Data Science is a very important skill that has become a necessity of the 21st century. With the increase in data, the need for data scientists has increased. When it comes to learning Data Science, Python is the go-to programming language. Python comes with a plethora of tools that aid the data science process and one of the most prominent tools is Pandas. In this article, we will be looking at how to process data using the Pandas library such that it can be used for other tasks such as Analysis or Machine Learning.

What is Data Science?

Surprisingly there is no right answer to this question. People define Data Science only in the way that THEY work with data. In reality, Data Science is a general term that covers all those techniques and procedures that we apply to data. This is why when looking at a Data Science job you will find a variety of tools, as a requirement for the job, that may or may not be related to each other e.g. SQL, Python, R, or Power BI

A person that works with extracting data and ETL would be proficient with SQL but may or may not know Python. Conversely, a person who builds Machine Learning models will be proficient in Python but may or may not know SQL. However, both of these can call themselves data scientists since they work with data but have different responsibilities.

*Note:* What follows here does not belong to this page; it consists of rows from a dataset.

(** * Chinese chess engine: board, move generator, search and frontend checks

    A shallow embedding of [Chinese_chess_with_elysia.cpp] and the proofs of
    its specified properties.

    Conventions of the embedding:
    - [Piece] is [char] in the source and [ascii] here;
    - [int32_t] coordinates are [Z]; every coordinate the program computes
      stays within a few units of the 14 x 13 storage, so no wrap-around
      can occur on them; scores are [Z] kept in the [int32_t] range by
      [wrap32] where the source adds;
    - [Board::data] is a [std::string] of [row_num * col_num] characters,
      here a [list Piece] read with [!!] and written with [<[_:=_]>];
    - the generators append to one [std::vector<Move>]; here each generator
      returns the block of moves it appends and its caller concatenates the
      blocks in call order;
    - the search mutates one board through [move]/[undo]; here the board is
      passed through every call and returned with the score. *)

From Stdlib Require Import ZArith Ascii String Lia Bool.
From stdpp Require Import base tactics option list numbers.

Local Open Scope Z_scope.

(** ** Pieces, sides and types *)

Inductive Side := Side_up | Side_down | Side_extra.

Inductive PieceType :=
  | Type_pawn | Type_cannon | Type_rook | Type_knight | Type_bishop
  | Type_advisor | Type_general | Type_empty | Type_out.

Definition Piece := ascii.

Definition P_UP : Piece := "P"%char.
Definition P_UC : Piece := "C"%char.
Definition P_UR : Piece := "R"%char.
Definition P_UN : Piece := "N"%char.
Definition P_UB : Piece := "B"%char.
Definition P_UA : Piece := "A"%char.
Definition P_UG : Piece := "G"%char.
Definition P_DP : Piece := "p"%char.
Definition P_DC : Piece := "c"%char.
Definition P_DR : Piece := "r"%char.
Definition P_DN : Piece := "n"%char.
Definition P_DB : Piece := "b"%char.
Definition P_DA : Piece := "a"%char.
Definition P_DG : Piece := "g"%char.
Definition P_EE : Piece := "."%char.
Definition P_EO : Piece := "#"%char.

Definition piece_eqb (p q : Piece) : bool := Ascii.eqb p q.

Definition piece_side (p : Piece) : Side :=
  match p with
  | "P"%char | "C"%char | "R"%char | "N"%char | "B"%char | "A"%char
  | "G"%char => Side_up
  | "p"%char | "c"%char | "r"%char | "n"%char | "b"%char | "a"%char
  | "g"%char => Side_down
  | _ => Side_extra
  end.

Definition piece_type (p : Piece) : PieceType :=
  if piece_eqb p P_UP || piece_eqb p P_DP then Type_pawn
  else if piece_eqb p P_UC || piece_eqb p P_DC then Type_cannon
  else if piece_eqb p P_UR || piece_eqb p P_DR then Type_rook
  else if piece_eqb p P_UN || piece_eqb p P_DN then Type_knight
  else if piece_eqb p P_UB || piece_eqb p P_DB then Type_bishop
  else if piece_eqb p P_UA || piece_eqb p P_DA then Type_advisor
  else if piece_eqb p P_UG || piece_eqb p P_DG then Type_general
  else if piece_eqb p P_EE then Type_empty
  else Type_out.

Definition side_eqb (a b : Side) : bool :=
  match a, b with
  | Side_up, Side_up | Side_down, Side_down | Side_extra, Side_extra => true
  | _, _ => false
  end.

(** The source asserts [s != Side::extra]; with assertions compiled out the
    [else] branch answers [Side::up] for it. *)
Definition piece_side_reverse (s : Side) : Side :=
  match s with
  | Side_up => Side_down
  | _ => Side_up
  end.

(** ** Positions, moves, history *)

Record Pos := mkPos { row : Z; col : Z }.

Record Move := mkMove { from : Pos; to : Pos }.

Definition Move4 (beginRow beginCol endRow endCol : Z) : Move :=
  mkMove (mkPos beginRow beginCol) (mkPos endRow endCol).

(** [Move()]: both positions default to (0, 0). *)
Definition Move0 : Move := Move4 0 0 0 0.

Definition pos_eqb (a b : Pos) : bool :=
  (row a =? row b) && (col a =? col b).

Definition move_eqb (a b : Move) : bool :=
  pos_eqb (from a) (from b) && pos_eqb (to a) (to b).

Record HistoryNode := mkHistoryNode { mv : Move; fp : Piece; tp : Piece }.

(** ** Board *)

Definition row_num : Z := 14.
Definition col_num : Z := 13.
Definition real_row_num : Z := 10.
Definition real_col_num : Z := 9.
Definition row_begin : Z := 2.
Definition col_begin : Z := 2.
Definition row_end : Z := 11.
Definition col_end : Z := 10.
Definition river_up : Z := 6.
Definition river_down : Z := 7.
Definition nine_palace_up_top : Z := 2.
Definition nine_palace_up_bottom : Z := 4.
Definition nine_palace_up_left : Z := 5.
Definition nine_palace_up_right : Z := 7.
Definition nine_palace_down_top : Z := 9.
Definition nine_palace_down_bottom : Z := 11.
Definition nine_palace_down_left : Z := 5.
Definition nine_palace_down_right : Z := 7.

Record Board := mkBoard { data : list Piece; history : list HistoryNode }.

(** [data[r * col_num + c]].  Indexing a [std::string] outside its length is
    undefined in C++; the model reads the sentinel there and leaves the
    string alone on a write.  On a well-formed board (see [wf_board]) the
    generators never index outside the storage. *)
Definition cell_index (r c : Z) : option nat :=
  let i := r * col_num + c in
  if 0 <=? i then Some (Z.to_nat i) else None.

Definition get (b : Board) (r c : Z) : Piece :=
  match cell_index r c with
  | Some i => default P_EO (data b !! i)
  | None => P_EO
  end.

Definition get_pos (b : Board) (pos : Pos) : Piece := get b (row pos) (col pos).

Definition set_data (d : list Piece) (r c : Z) (p : Piece) : list Piece :=
  match cell_index r c with
  | Some i => <[i:=p]> d
  | None => d
  end.

Definition set (b : Board) (pos : Pos) (p : Piece) : Board :=
  mkBoard (set_data (data b) (row pos) (col pos) p) (history b).

Definition opening_data : list Piece :=
  list_ascii_of_string
    ("#############" ++
     "#############" ++
     "##RNBAGABNR##" ++
     "##.........##" ++
     "##.C.....C.##" ++
     "##P.P.P.P.P##" ++
     "##.........##" ++
     "##.........##" ++
     "##p.p.p.p.p##" ++
     "##.c.....c.##" ++
     "##.........##" ++
     "##rnbagabnr##" ++
     "#############" ++
     "#############")%string.

(** [Board::clear], which is also what the constructor runs. *)
Definition clear (b : Board) : Board := mkBoard opening_data [].

Definition new_board : Board := mkBoard opening_data [].

Definition move (b : Board) (m : Move) : Board :=
  let fp := get_pos b (from m) in
  let tp := get_pos b (to m) in
  let b1 := mkBoard (data b) (history b ++ [mkHistoryNode m fp tp]) in
  let b2 := set b1 (from m) P_EE in
  set b2 (to m) fp.

Definition undo (b : Board) : Board :=
  match list.last (history b) with
  | Some hist =>
      let b1 := set b (from (mv hist)) (fp hist) in
      let b2 := set b1 (to (mv hist)) (tp hist) in
      mkBoard (data b2) (removelast (history b2))
  | None => b
  end.

Definition interior (r c : Z) : Prop :=
  row_begin <= r <= row_end /\ col_begin <= c <= col_end.

Definition interiorb (r c : Z) : bool :=
  (row_begin <=? r) && (r <=? row_end) && (col_begin <=? c) && (c <=? col_end).

Definition storage_size : nat := Z.to_nat (row_num * col_num).

(** ** Move generator *)

Module MovesGen.

(** A candidate is inserted when its destination is not the sentinel and
    does not hold a piece of the side of the moving piece. *)
Definition check_possible_move_and_insert
    (cb : Board) (beginRow beginCol endRow endCol : Z) : list Move :=
  let beginP := get cb beginRow beginCol in
  let endP := get cb endRow endCol in
  if negb (piece_eqb endP P_EO)
     && negb (side_eqb (piece_side beginP) (piece_side endP))
  then [Move4 beginRow beginCol endRow endCol]
  else [].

In this article, I will be explaining Data Cleaning and filtering as part of the Data Science domain. If you are interested in Machine Learning then you can start reading here.

Downloading data

If you land a data science job then you will be working with real-world collected by whichever organization you work for. You will have to extract that data from an SQL database using …you guessed it…SQL!. However, for the purpose of this tutorial, I will be downloading an open-source dataset from Kaggle. 

We will use the “World Energy Consumption” dataset which you can download from here.

Getting started with pandas

This entire notebook is available on the following GitHub repository.

You will first have to install pandas to start working. It can be done by simply running the following command in your command prompt.

pip install pandas

If you are unfamiliar with working with the command prompt or just generally installing packages for python, you can start reading here.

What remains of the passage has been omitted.